Messieurs les ministres, mes chers collègues, quels sont les développements et les possibles conclusions des contacts qui ont été pris ? (Marques d'impatience sur les travées de l'UMP.)

Pouvons-nous, en tout cas, ignorer les efforts faits et nous en tenir à la seule option militaire ? Devons-nous, au contraire, les encourager ?

Soyons logiques avec nous-mêmes ! Nous parlons beaucoup des cinq pays candidats à un siège de membre permanent du Conseil de sécurité des Nations unies. Or ce sont justement eux qui se sont abstenus !

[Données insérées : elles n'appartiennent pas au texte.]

(** *** The forest *)

Lemma outermost_spec l : is_loop A l -> exists lo, outer A lo /\ getHeader l ∈ getBlocks lo /\
  forall fuel, getLoopDepth l <= fuel -> outermost li fuel l = Ret lo.
Proof using Laws.
  intros Hl. remember (getLoopDepth l) as n eqn:E. revert l Hl E.
  induction n as [n IH] using lt_wf_ind. intros l Hl ->.
  destruct (decide (getLoopDepth l = 1)) as [E|Hn].
  { exists l. split; [done|]. split; [by apply (header_in F A)|]. intros [|fuel] _; cbn [outermost]; by rewrite E. }
  pose proof (depth_pos F A l Hl). destruct (loop_parent F A l Hl) as [[_ ?]|[p Hp]]; [done|].
  destruct (parent_spec F A l p Hl Hp) as (Hlp & Hd & Hin & _).
  destruct (IH (getLoopDepth p) ltac:(lia) p Hlp eq_refl) as (lo & Ho & Hpo & Hrun).
  exists lo. split; [done|]. pose proof Ho as [Hlo _].
  split; [by eapply (header_inside F A p lo)|]. intros fuel Hfuel. destruct fuel as [|fuel]; [lia|].
  destruct Hp as (i & Hi & Hpi). cbn [outermost].
  rewrite (proj2 (Nat.ltb_lt _ _)), Hi by lia. cbn [get mbind outcome_bind]. rewrite Hpi. cbn [get mbind outcome_bind].
  apply Hrun. lia.
Qed.

(** The headers and their children in the order of the iteration. *)
Definition iterates (t : LoopNestingTree) (hcs : list (block * list block)) : Prop :=
  forall X (body : block -> list block -> X -> X) fuel a, length hcs <= fuel ->
    for_loops t fuel body (loop_begin t) a = Ret (foldl (fun a hc => body hc.1 hc.2 a) a hcs).

Inductive nest_of (scc : list block) (hcs : list (block * list block)) : Prop :=
  | nest_block b : head scc = Some b -> loop_of li b = None -> hcs = [(b, [])] -> nest_of scc hcs
  | nest_loop b lo seq : head scc = Some b -> outer A lo -> b ∈ getBlocks lo -> bfs li [lo] seq ->
      hcs = (fun l => (getHeader l, loop_children li l)) <$> seq -> nest_of scc hcs.

Lemma tree_spec scc : scc <> [] -> exists fuel0 hcs t, nest_of scc hcs /\ iterates t hcs /\
  forall fuel, fuel0 <= fuel -> newLoopNestingTree li fuel scc = Ret t.
Proof using Laws.
  destruct scc as [|b scc]; [done|]. intros _. destruct (loop_of li b) as [l|] eqn:E.
  - destruct (loop_of_loop F A b l E) as [Hl Hb].
    destruct (outermost_spec l Hl) as (lo & Ho & Hin & Hrun). pose proof Ho as [Hlo _].
    destruct (bfs_total [lo]) as [seq Hseq]; [by constructor|].
    set (t0 := Tree 1 1 [Node (getHeader lo) None [] true]).
    assert (H0 : node_loop li (t_nodes t0) 0 lo).
    { eexists. split; [done|]. split; [done|]. split; [by apply (loop_of_header F A)|done]. }
    assert (Hinv0 : tree_inv li [0] (t_nodes t0)).
    { constructor; [by apply NoDup_singleton|intros [|i] n Hn; [intros _; by exists lo|done]| |].
      - by intros [|i] n _ [= <-].
      - intros [|i] n l' Hn _ Hi; [by destruct Hi; left|done]. }
    exists (getLoopDepth l + length seq), ((fun l => (getHeader l, loop_children li l)) <$> seq).
    destruct (build_tree_spec li [lo] seq Hseq [0] t0) as (t & Hrunt & Hinv & Hext & _); try done.
    { by constructor. }
    exists t. split; [|split].
    + eapply nest_loop; try done. by eapply (header_inside F A l lo).
    + intros X body fuel a Hfuel. rewrite length_fmap in Hfuel. etrans.
      * apply (for_loops_spec li body t Hinv seq [lo] Hseq [0]); [|done].
        constructor; [by eapply extends_loop|done].
      * by rewrite foldl_fmap.
    + intros fuel Hfuel. unfold newLoopNestingTree. cbn [head get mbind outcome_bind]. rewrite E.
      rewrite Hrun by lia. cbn [mbind outcome_bind]. apply Hrunt. lia.
  - exists 0, [(b, [])], (Tree 1 1 [Node b None [] true]). split; [by eapply nest_block|]. split.
    + intros X body [|fuel] a Hfuel; [cbn in Hfuel; lia|]. by destruct fuel.
    + intros fuel _. unfold newLoopNestingTree. cbn [head get mbind outcome_bind]. by rewrite E.
Qed.

(** Enough fuel builds the forest and iterates over each of its trees. *)
Lemma forest_spec SCCs : [] ∉ SCCs -> exists fuel0 LNF hcss,
  Forall2 nest_of SCCs hcss /\
  (forall fuel, fuel0 <= fuel -> constructLoopNestingForest li fuel SCCs = Ret LNF /\
    Forall2 (fun t hcs => iterates t hcs /\ length hcs <= fuel) LNF hcss).
Proof using Laws.
  induction SCCs as [|scc SCCs IH]; intros Hne.
  { exists 0, [], []. split; [constructor|]. intros. split; [done|constructor]. }
  apply not_elem_of_cons in Hne as [Hscc Hne].
  destruct (IH Hne) as (fuel1 & LNF & hcss & Hn & Hrun).
  destruct (tree_spec scc (not_eq_sym Hscc)) as (fuel0 & hcs & t & Hnest & Hit & Ht).
  exists (fuel0 + fuel1 + length hcs), (t :: LNF), (hcs :: hcss). split; [by constructor|].
  intros fuel Hfuel. destruct (Hrun fuel) as [Hc Hall]; [lia|]. cbn [constructLoopNestingForest].
  rewrite Ht by lia. cbn [mbind outcome_bind]. rewrite Hc. split; [done|].
  constructor; [|done]. split; [done|lia].
Qed.

End Loops.
Lemma nest_run_filled scc hcs st : no_stale_phi -> nest_of A scc hcs -> grown st ->
  larger st (nest_run st hcs) /\ grown (nest_run st hcs) /\
  forall b l, head scc = Some b -> is_loop A l -> b ∈ getBlocks l -> forall lo, outer A lo -> b ∈ getBlocks lo ->
    forall l', is_loop A l' -> getHeader l' ∈ getBlocks lo -> filled (nest_run st hcs) l'.
Proof using Hpa SSA Laws.
  intros Hstale [b Hb Hnone ->|b lo seq Hb Ho Hin Hbfs ->] Hg.
  - assert (E : forall c, at_block (nest_run st [(b, [])]).1 c = at_block st.1 c /\
      at_block (nest_run st [(b, [])]).2 c = at_block st.2 c).
    { intros c. destruct st as [li lo]. unfold nest_run. cbn. destruct (map_at_spec b li) as (_ & E & _).
      destruct (map_at b li) as [s li']. cbn in E |- *. by rewrite <- (E c). }
    assert (Hlarge : larger st (nest_run st [(b, [])])) by (intros c; destruct (E c) as [-> ->]; done).
    split; [done|]. split.
    + split; [etrans; [apply Hg|done]|]. intros c v Hv. apply Hg. by rewrite <- (proj1 (E c)).
    + intros b' l Hb' Hl Hbl. rewrite Hb in Hb'. injection Hb' as <-.
      destruct (innermost F A b l Hl Hbl) as (l' & Hl' & _). congruence.
  - pose proof Ho as [Hlo _].
    destruct (nest_filled lo Hlo Hstale [lo] seq Hbfs (∅, st)) as (Hlarge & Hg' & Hall).
    { constructor; cbn [fst snd]; [done| | |by intros v ?%elem_of_empty].
      - constructor; [split; [done|by apply (header_in F A)]|done].
      - intros l v ->%list_elem_of_singleton (la & Hla & Hla' & [Hv _]).
        rewrite (outer_around F A lo la) in * by done. by apply Hg. }
    assert (E : nest_run st ((fun l => (getHeader l, loop_children li_ l)) <$> seq) = (foldl visit (∅, st) seq).2).
    { unfold nest_run. by rewrite foldl_fmap. }
    rewrite E. split; [done|]. split; [done|]. intros b' l Hb' Hl Hbl lo' Ho' Hin' l' Hl' Hll'.
    rewrite Hb in Hb'. injection Hb' as <-. rewrite <- (outer_unique F A lo lo' b) in * by done.
    rewrite Forall_forall in Hall. apply Hall. apply (bfs_meets F A [lo] seq); [done|by constructor|done|].
    exists lo. split; [by left|done].
Qed.
(* ===== verification/LiveResults.v ===== *)
(** * What the live-value analysis gives its users

    At a call the analysis reports live values only, and, on functions that the
    two omissions of the source do not concern, exactly the live values.  The
    omissions are shown on two functions. *)

From S2P Require Import Prelude IR LoopNest LiveValues Cfg LiveSpec LiveProof CfgCheck.

#[local] Open Scope nat_scope.

(** ** Definitions *)

(** The empty results of a new pass. *)
Definition no_results : live_values := LV ∅ ∅.

Definition phi (v : value) (inc : list (block * value)) : instr := Instr v (PHINode inc.*1) inc.*2.
Definition call (v : value) (ops : list value) : instr := Instr v (CallInst false false) ops.
Definition other (v : value) (ops : list value) : instr := Instr v OtherOp ops.

(** Block [b] as an operand is value [80 + b]; 90 is a constant, 1 an argument. *)
Definition sample_class (v : value) : value_class :=
  if 90 <=? v then ConstantValue else if 80 <=? v then BasicBlockValue
  else if v =? 1 then ArgumentValue else OtherInst.

(** [for(i = 0; i < n; i++) call(i)]; the call is in block 2. *)
Definition counting_loop : func := Func 0 [0; 1; 2; 3]
  (list_to_map [
    (0, [other 20 [81]]);
    (1, [phi 10 [(0, 90); (2, 12)]; other 13 [10; 1]; other 21 [13; 82; 83]]);
    (2, [call 11 [10; 91]; other 12 [10; 92]; other 22 [81]]);
    (3, [other 23 [1]])])
  (list_to_map [(0, [1]); (1, [2; 3]); (2, [1])]).

Definition counting_analyses : analyses := Analyses [2; 3; 1; 0] {[(2, 1)]} [[3]; [2; 1]; [0]]
  (LI [Loop 1 [1; 2] 1 None] (list_to_map [(1, 0); (2, 0)])).

(** [do { x = x + 1; call(); } while(...)]: a block that is its own successor. *)
Definition self_loop : func := Func 0 [0; 1; 2]
  (list_to_map [
    (0, [other 20 [81]]);
    (1, [phi 10 [(0, 90); (1, 12)]; other 12 [10; 91]; call 11 []; other 21 [1; 81; 82]]);
    (2, [other 23 []])])
  (list_to_map [(0, [1]); (1, [1; 2])]).

Definition self_analyses : analyses := Analyses [2; 1; 0] {[(1, 1)]} [[2]; [1]; [0]]
  (LI [Loop 1 [1] 1 None] (list_to_map [(1, 0)])).

(** [for(i = 0; ...; i++) while(test(i)) call()]; the call is in block 3. *)
Definition nested_loops : func := Func 0 [0; 1; 2; 3; 4; 5]
  (list_to_map [
    (0, [other 20 [81]]);
    (1, [phi 10 [(0, 90); (4, 14)]; other 21 [1; 82; 85]]);
    (2, [other 12 [10; 91]; other 22 [12; 83; 84]]);
    (3, [call 11 []; other 23 [82]]);
    (4, [other 14 [10; 92]; other 24 [81]]);
    (5, [other 25 []])])
  (list_to_map [(0, [1]); (1, [2; 5]); (2, [3; 4]); (3, [2]); (4, [1])]).

Definition nested_analyses : analyses := Analyses [3; 4; 2; 5; 1; 0] {[(3, 2); (4, 1)]} [[5]; [4; 3; 2; 1]; [0]]
  (LI [Loop 1 [1; 2; 4; 3] 1 None; Loop 2 [2; 3] 2 (Some 0)] (list_to_map [(1, 0); (2, 1); (3, 1); (4, 0)])).

(** ** Lemmas *)

Lemma counting_laws : CfgLaws counting_loop counting_analyses /\ StrictSSA newLiveValues sample_class counting_loop.
Proof. apply checked_laws; apply (bool_decide_unpack _); vm_compute; exact I. Qed.

Lemma self_laws : CfgLaws self_loop self_analyses /\ StrictSSA newLiveValues sample_class self_loop.
Proof. apply checked_laws; apply (bool_decide_unpack _); vm_compute; exact I. Qed.

Lemma nested_laws : CfgLaws nested_loops nested_analyses /\ StrictSSA newLiveValues sample_class nested_loops.
Proof. apply checked_laws; apply (bool_decide_unpack _); vm_compute; exact I. Qed.

Lemma counting_no_self : no_self_phi newLiveValues sample_class counting_loop.
Proof.
  intros b v Hb (i & inc & k & Hi & Ei & Hk & _). destruct counting_laws as [HC _].
  apply (po_reachable counting_loop counting_analyses) in Hb. cbn in Hb.
  repeat apply elem_of_cons in Hb as [->|Hb]; [..|by apply elem_of_nil in Hb]; try (by apply elem_of_nil in Hi).
  apply list_elem_of_singleton in Hi as ->. injection Ei as <-. by destruct k as [|[|[|k]]].
Qed.

Lemma counting_no_stale : no_stale_phi newLiveValues sample_class counting_loop counting_analyses.
Proof. intros l l' v [[|[|i]] Hl] [[|[|j]] Hl'] _ _ _ Hp; try done. congruence. Qed.

(** ** Properties *)

(** C16: the live-value analysis is correct: on every function in SSA form with a
    reducible control-flow graph, for what LLVM's own analyses give about it,
    [runOnFunction] returns, and for every instruction that can be reached and
    is no phi-node [getLiveValues] returns only values that some path uses after
    the instruction before they are defined again.  If moreover no block passes
    a value to a phi-node of itself, and no value that is live into the header of
    a loop is the result of a phi-node of another header in the same component,
    then it returns all of them; that is, one traversal without the back edges
    and one propagation per loop nest compute the least solution of the data-flow
    equations. *)
Theorem live_values_correct o class F A f lv :
  CfgLaws F A -> StrictSSA o class F -> FuncBBLiveIn lv !! f = None ->
  exists fuel0, forall fuel, fuel0 <= fuel ->
  exists lv', runOnFunction o class F A fuel f lv = Ret lv' /\
  forall b pre i post, reachable F b -> code F b = pre ++ i :: post -> isPHI i = false ->
  exists s, getLiveValues o class F lv' f b (i_val i) = Ret s /\
    (forall v, v ∈ s -> live_across o class F b (i_val i) v) /\
    (no_self_phi o class F -> no_stale_phi o class F A -> forall v, live_across o class F b (i_val i) v -> v ∈ s).
Proof.
  intros HC HS Hf. destruct (runOnFunction_live o class F A f lv Hf) as [fuel0 Hrun].
  exists fuel0. intros fuel Hfuel. destruct (Hrun fuel Hfuel) as (lv' & E & Hget). exists lv'. split; [done|].
  intros b pre i post Hb Ec Hi. destruct (Hget b pre i post Hb Ec Hi) as (s & Es & Hs & Hs').
  exists s. split; [done|]. split; [done|]. intros Hself Hstale v. by apply Hs'.
Qed.

(** What the analysis misses.  A block that is its own successor: the
    self edge is skipped, and a value that the block's phi-node takes from the
    block itself is not reported at a call after its definition.  Nested loops:
    [phiDefined] is not cleared between the headers, and the outer loop's
    induction variable, tested by the inner loop, is not reported at a call in
    the inner loop's body.  Both values are live across the call. *)
Theorem live_values_missed :
  let missed F A b inst v :=
    CfgLaws F A /\ StrictSSA newLiveValues sample_class F /\
    live_across newLiveValues sample_class F b inst v /\
    exists lv s, runOnFunction newLiveValues sample_class F A 10 0 no_results = Ret lv /\
      getLiveValues newLiveValues sample_class F lv 0 b inst = Ret s /\ v ∉ s in
  missed self_loop self_analyses 1 11 12 /\ missed nested_loops nested_analyses 3 11 10.
Proof.
  cbn zeta. split.
  - destruct self_laws as [HC HS]. do 2 (split; [done|]). split.
    + split; [done|]. exists [phi 10 [(0, 90); (1, 12)]; other 12 [10; 91]], (call 11 []), [other 21 [1; 81; 82]].
      do 3 (split; [done|]). right. split; [|by intros [?|?%elem_of_nil]%elem_of_cons].
      exists 1. split; [by left|]. left. exists (phi 10 [(0, 90); (1, 12)]), [0; 1], 1. repeat split. by left.
    + do 2 eexists. split; [vm_compute; reflexivity|]. split; [vm_compute; reflexivity|].
      apply (bool_decide_unpack _). vm_compute. exact I.
  - destruct nested_laws as [HC HS]. do 2 (split; [done|]). split.
    + split; [done|]. exists [], (call 11 []), [other 23 [82]].
      do 3 (split; [done|]). right. split; [|by intros [?|?%elem_of_nil]%elem_of_cons].
      exists 2. split; [by left|]. right. split; [|by intros [_ ?%elem_of_nil]].
      apply live_here. exists [], (other 12 [10; 91]), [other 22 [12; 83; 84]]. split; [done|].
      split; [by left|]. split; [done|]. by intros ?%elem_of_nil.
    + do 2 eexists. split; [vm_compute; reflexivity|]. split; [vm_compute; reflexivity|].
      apply (bool_decide_unpack _). vm_compute. exact I.
Qed.

(** ** Witnesses *)

(** The index, used again in the block, and the bound, used in the next round. *)
Lemma live_values_correct_witness : exists fuel lv' s,
  runOnFunction newLiveValues sample_class counting_loop counting_analyses fuel 0 no_results = Ret lv' /\
  getLiveValues newLiveValues sample_class counting_loop lv' 0 2 11 = Ret s /\
  (forall v, v ∈ s <-> live_across newLiveValues sample_class counting_loop 2 11 v) /\ 10 ∈ s.
Proof.
  destruct (live_values_correct newLiveValues sample_class counting_loop counting_analyses 0 no_results
    (proj1 counting_laws) (proj2 counting_laws) eq_refl) as [fuel Hrun].
  destruct (Hrun fuel (le_n _)) as (lv' & E & Hget). exists fuel, lv'.
  destruct (Hget 2 [] (call 11 [10; 91]) [other 12 [10; 92]; other 22 [81]]) as (s & Es & Hs & Hs'); [|done|done|].
  { apply (reached_spec _ counting_analyses); [apply (bool_decide_unpack _)|apply (bool_decide_unpack _)]; vm_compute; exact I. }
  specialize (Hs' counting_no_self counting_no_stale).
  exists s. split; [done|]. split; [done|]. split; [intros v; split; [apply Hs|apply Hs']|]. apply Hs'. split; [done|].
  exists [], (call 11 [10; 91]), [other 12 [10; 92]; other 22 [81]]. do 3 (split; [done|]). left.
  exists [], (other 12 [10; 92]), [other 22 [81]]. split; [done|]. split; [by left|]. split; [done|].
  by intros ?%elem_of_nil.
Defined.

Écoutons-les ! Demandons-leur ce qu'ils proposent, s'ils font quelque chose pour convaincre le gouvernement libyen de changer, de s'effacer pacifiquement. Nous verrons alors si nous devons tirer la conclusion qu'ils ne se soucient pas vraiment de ce principe, pourtant universellement réclamé, de la « responsabilité de protéger ».

Il est temps d'arriver à la conclusion de cette opération. (Exclamations ironiques sur les travées de l'UMP.)

Pour ce qui me concerne, je ne peux l'approuver, car nous avons franchi les bornes de la « responsabilité de protéger ». Nous sommes dans l'ingérence, même si l'on peut ratiociner à l'infini sur l'interprétation de la résolution 1973.

Néanmoins, je ne veux pas émettre un vote qui pourrait être interprété comme un désaveu de ceux qui luttent pour la démocratie dans le monde arabe et pour la liberté de leur peuple. J'exprimerai donc mes très fortes réserves par une abstention, qui se veut aussi un appel au Gouvernement pour qu'il trouve rapidement à ce conflit une solution politique conforme à l'intérêt de la France. (Applaudissements sur certaines travées du RDSE et du groupe socialiste, ainsi que sur les travées du groupe CRC-SPG.)